━━━ Input for this task

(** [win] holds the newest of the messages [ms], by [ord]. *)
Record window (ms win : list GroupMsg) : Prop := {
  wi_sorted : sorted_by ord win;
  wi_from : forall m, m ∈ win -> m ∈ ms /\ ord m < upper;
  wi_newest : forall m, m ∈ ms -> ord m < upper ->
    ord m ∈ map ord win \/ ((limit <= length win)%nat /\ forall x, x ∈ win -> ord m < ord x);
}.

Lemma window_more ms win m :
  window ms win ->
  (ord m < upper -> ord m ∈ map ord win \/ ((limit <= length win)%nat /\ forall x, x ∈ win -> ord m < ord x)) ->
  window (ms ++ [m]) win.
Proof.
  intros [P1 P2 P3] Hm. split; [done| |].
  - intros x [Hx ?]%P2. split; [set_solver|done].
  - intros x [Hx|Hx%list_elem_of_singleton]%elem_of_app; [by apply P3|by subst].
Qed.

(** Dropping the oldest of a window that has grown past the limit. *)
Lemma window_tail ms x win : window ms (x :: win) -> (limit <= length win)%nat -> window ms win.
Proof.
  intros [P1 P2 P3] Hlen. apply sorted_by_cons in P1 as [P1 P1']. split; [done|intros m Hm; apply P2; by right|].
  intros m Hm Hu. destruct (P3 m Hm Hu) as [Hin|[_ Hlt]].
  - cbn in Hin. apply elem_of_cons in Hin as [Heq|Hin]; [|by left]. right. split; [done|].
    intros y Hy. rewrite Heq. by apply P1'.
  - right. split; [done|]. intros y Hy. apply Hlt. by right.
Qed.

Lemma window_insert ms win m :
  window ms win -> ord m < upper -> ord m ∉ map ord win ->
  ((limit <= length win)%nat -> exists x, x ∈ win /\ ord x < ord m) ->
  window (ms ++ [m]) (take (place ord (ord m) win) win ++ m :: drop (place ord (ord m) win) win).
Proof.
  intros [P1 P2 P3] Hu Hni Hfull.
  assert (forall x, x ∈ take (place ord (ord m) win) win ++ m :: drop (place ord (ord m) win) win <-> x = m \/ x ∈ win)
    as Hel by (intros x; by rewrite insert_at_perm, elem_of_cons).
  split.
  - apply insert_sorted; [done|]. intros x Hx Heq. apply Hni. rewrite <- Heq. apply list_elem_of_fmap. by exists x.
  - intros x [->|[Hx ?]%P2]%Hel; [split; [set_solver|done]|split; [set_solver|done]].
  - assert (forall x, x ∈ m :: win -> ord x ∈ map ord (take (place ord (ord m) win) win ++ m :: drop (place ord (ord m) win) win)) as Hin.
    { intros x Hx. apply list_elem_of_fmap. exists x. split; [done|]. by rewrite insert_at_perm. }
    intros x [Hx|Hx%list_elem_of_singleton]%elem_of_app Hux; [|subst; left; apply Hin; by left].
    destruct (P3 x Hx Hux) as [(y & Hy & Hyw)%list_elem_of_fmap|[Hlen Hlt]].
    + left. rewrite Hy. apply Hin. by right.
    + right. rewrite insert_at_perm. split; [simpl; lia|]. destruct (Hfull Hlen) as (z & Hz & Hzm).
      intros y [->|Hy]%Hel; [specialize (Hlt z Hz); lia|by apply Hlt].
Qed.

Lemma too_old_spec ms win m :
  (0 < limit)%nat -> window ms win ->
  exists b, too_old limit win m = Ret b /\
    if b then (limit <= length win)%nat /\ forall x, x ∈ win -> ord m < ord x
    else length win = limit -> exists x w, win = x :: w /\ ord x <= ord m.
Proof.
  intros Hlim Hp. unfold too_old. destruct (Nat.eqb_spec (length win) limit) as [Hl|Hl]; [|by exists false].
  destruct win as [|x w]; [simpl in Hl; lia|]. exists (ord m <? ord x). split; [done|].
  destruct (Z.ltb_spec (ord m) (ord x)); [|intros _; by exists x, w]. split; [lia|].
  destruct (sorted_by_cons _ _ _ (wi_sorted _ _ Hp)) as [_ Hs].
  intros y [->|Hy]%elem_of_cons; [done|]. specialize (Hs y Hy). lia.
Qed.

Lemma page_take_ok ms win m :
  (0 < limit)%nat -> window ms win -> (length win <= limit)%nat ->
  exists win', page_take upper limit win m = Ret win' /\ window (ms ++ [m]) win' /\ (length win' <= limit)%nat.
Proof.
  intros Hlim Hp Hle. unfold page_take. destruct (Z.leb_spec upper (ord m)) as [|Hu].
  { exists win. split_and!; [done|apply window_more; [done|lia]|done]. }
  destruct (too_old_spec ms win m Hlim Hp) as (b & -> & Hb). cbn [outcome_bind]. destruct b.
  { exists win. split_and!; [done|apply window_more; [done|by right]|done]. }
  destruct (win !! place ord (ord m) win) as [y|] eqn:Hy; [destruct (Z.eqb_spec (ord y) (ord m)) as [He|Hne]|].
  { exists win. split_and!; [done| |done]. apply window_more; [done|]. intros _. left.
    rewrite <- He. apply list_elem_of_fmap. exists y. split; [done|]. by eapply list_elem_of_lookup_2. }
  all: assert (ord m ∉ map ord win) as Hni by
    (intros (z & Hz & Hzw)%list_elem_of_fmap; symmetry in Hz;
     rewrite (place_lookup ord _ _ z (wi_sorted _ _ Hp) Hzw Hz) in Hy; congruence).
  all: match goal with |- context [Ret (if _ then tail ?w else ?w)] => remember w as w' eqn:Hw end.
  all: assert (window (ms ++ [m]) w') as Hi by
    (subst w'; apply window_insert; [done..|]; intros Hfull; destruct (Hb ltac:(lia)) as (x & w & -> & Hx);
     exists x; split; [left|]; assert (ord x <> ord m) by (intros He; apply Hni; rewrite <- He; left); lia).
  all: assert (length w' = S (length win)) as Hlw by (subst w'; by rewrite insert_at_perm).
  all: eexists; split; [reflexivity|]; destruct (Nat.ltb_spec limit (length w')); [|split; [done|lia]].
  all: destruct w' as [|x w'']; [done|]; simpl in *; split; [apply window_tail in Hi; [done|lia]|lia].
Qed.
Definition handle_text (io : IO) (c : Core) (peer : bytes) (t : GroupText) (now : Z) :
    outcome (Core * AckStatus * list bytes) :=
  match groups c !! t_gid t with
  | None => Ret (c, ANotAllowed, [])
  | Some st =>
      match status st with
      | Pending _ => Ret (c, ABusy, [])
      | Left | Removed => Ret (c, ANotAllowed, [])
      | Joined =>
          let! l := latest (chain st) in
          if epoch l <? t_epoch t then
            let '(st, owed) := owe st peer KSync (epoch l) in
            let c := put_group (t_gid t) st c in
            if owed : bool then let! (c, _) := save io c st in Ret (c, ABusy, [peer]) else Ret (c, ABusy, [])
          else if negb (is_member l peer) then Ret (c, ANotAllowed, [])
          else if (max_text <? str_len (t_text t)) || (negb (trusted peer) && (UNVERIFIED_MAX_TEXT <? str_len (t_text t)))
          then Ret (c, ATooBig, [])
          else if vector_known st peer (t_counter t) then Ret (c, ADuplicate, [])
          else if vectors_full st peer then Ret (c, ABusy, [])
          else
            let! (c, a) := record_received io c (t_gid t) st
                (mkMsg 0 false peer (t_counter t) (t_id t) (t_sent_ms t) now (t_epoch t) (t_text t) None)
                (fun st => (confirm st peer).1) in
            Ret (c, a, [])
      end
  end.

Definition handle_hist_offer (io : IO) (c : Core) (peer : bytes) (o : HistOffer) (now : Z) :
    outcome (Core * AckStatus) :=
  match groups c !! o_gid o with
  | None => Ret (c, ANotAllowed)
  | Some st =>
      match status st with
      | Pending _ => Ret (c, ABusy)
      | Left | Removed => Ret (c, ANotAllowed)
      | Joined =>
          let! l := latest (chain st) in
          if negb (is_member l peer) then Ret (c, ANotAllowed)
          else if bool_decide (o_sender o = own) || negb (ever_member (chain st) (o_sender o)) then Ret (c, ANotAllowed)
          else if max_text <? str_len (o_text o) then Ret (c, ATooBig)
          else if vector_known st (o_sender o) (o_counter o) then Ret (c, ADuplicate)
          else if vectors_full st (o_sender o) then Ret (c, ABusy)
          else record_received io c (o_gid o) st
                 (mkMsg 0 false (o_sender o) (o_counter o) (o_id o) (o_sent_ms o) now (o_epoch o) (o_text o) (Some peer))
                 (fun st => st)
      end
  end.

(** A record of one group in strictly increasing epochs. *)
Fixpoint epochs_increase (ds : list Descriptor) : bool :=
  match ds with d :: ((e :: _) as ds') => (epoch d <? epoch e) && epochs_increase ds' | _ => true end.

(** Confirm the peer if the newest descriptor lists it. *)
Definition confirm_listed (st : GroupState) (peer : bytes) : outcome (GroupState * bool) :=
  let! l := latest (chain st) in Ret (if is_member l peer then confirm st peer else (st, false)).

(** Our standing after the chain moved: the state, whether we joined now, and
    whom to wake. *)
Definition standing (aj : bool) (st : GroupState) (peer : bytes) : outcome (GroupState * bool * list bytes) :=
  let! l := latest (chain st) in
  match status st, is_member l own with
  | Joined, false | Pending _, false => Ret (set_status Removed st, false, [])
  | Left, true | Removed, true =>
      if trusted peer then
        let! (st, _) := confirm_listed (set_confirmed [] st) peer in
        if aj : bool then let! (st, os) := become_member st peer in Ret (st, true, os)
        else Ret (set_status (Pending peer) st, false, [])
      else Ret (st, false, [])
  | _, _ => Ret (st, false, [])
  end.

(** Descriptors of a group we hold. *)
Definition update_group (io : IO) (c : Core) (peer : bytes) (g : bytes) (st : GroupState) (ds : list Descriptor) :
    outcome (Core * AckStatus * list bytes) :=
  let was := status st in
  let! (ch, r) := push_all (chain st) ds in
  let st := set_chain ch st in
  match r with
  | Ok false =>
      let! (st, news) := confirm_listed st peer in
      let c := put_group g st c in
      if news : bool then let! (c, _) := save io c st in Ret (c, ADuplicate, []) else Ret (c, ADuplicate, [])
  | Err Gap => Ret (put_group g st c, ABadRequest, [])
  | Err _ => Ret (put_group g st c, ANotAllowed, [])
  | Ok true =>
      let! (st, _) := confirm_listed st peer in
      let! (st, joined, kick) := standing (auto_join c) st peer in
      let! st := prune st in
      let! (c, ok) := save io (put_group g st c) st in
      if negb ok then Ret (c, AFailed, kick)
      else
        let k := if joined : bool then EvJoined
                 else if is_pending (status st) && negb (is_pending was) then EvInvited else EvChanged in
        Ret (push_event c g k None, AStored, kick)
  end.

━━━━━━

#### [Exercise objective]
An answer is complete only when it holds every line above containing the string "Core".

#### [Response area]
Definition handle_text (io : IO) (c : Core) (peer : bytes) (t : GroupText) (now : Z) :
    outcome (Core * AckStatus * list bytes) :=
Definition handle_hist_offer (io : IO) (c : Core) (peer : bytes) (o : HistOffer) (now : Z) :
    outcome (Core * AckStatus) :=
Definition update_group (io : IO) (c : Core) (peer : bytes) (g : bytes) (st : GroupState) (ds : list Descriptor) :
    outcome (Core * AckStatus * list bytes) :=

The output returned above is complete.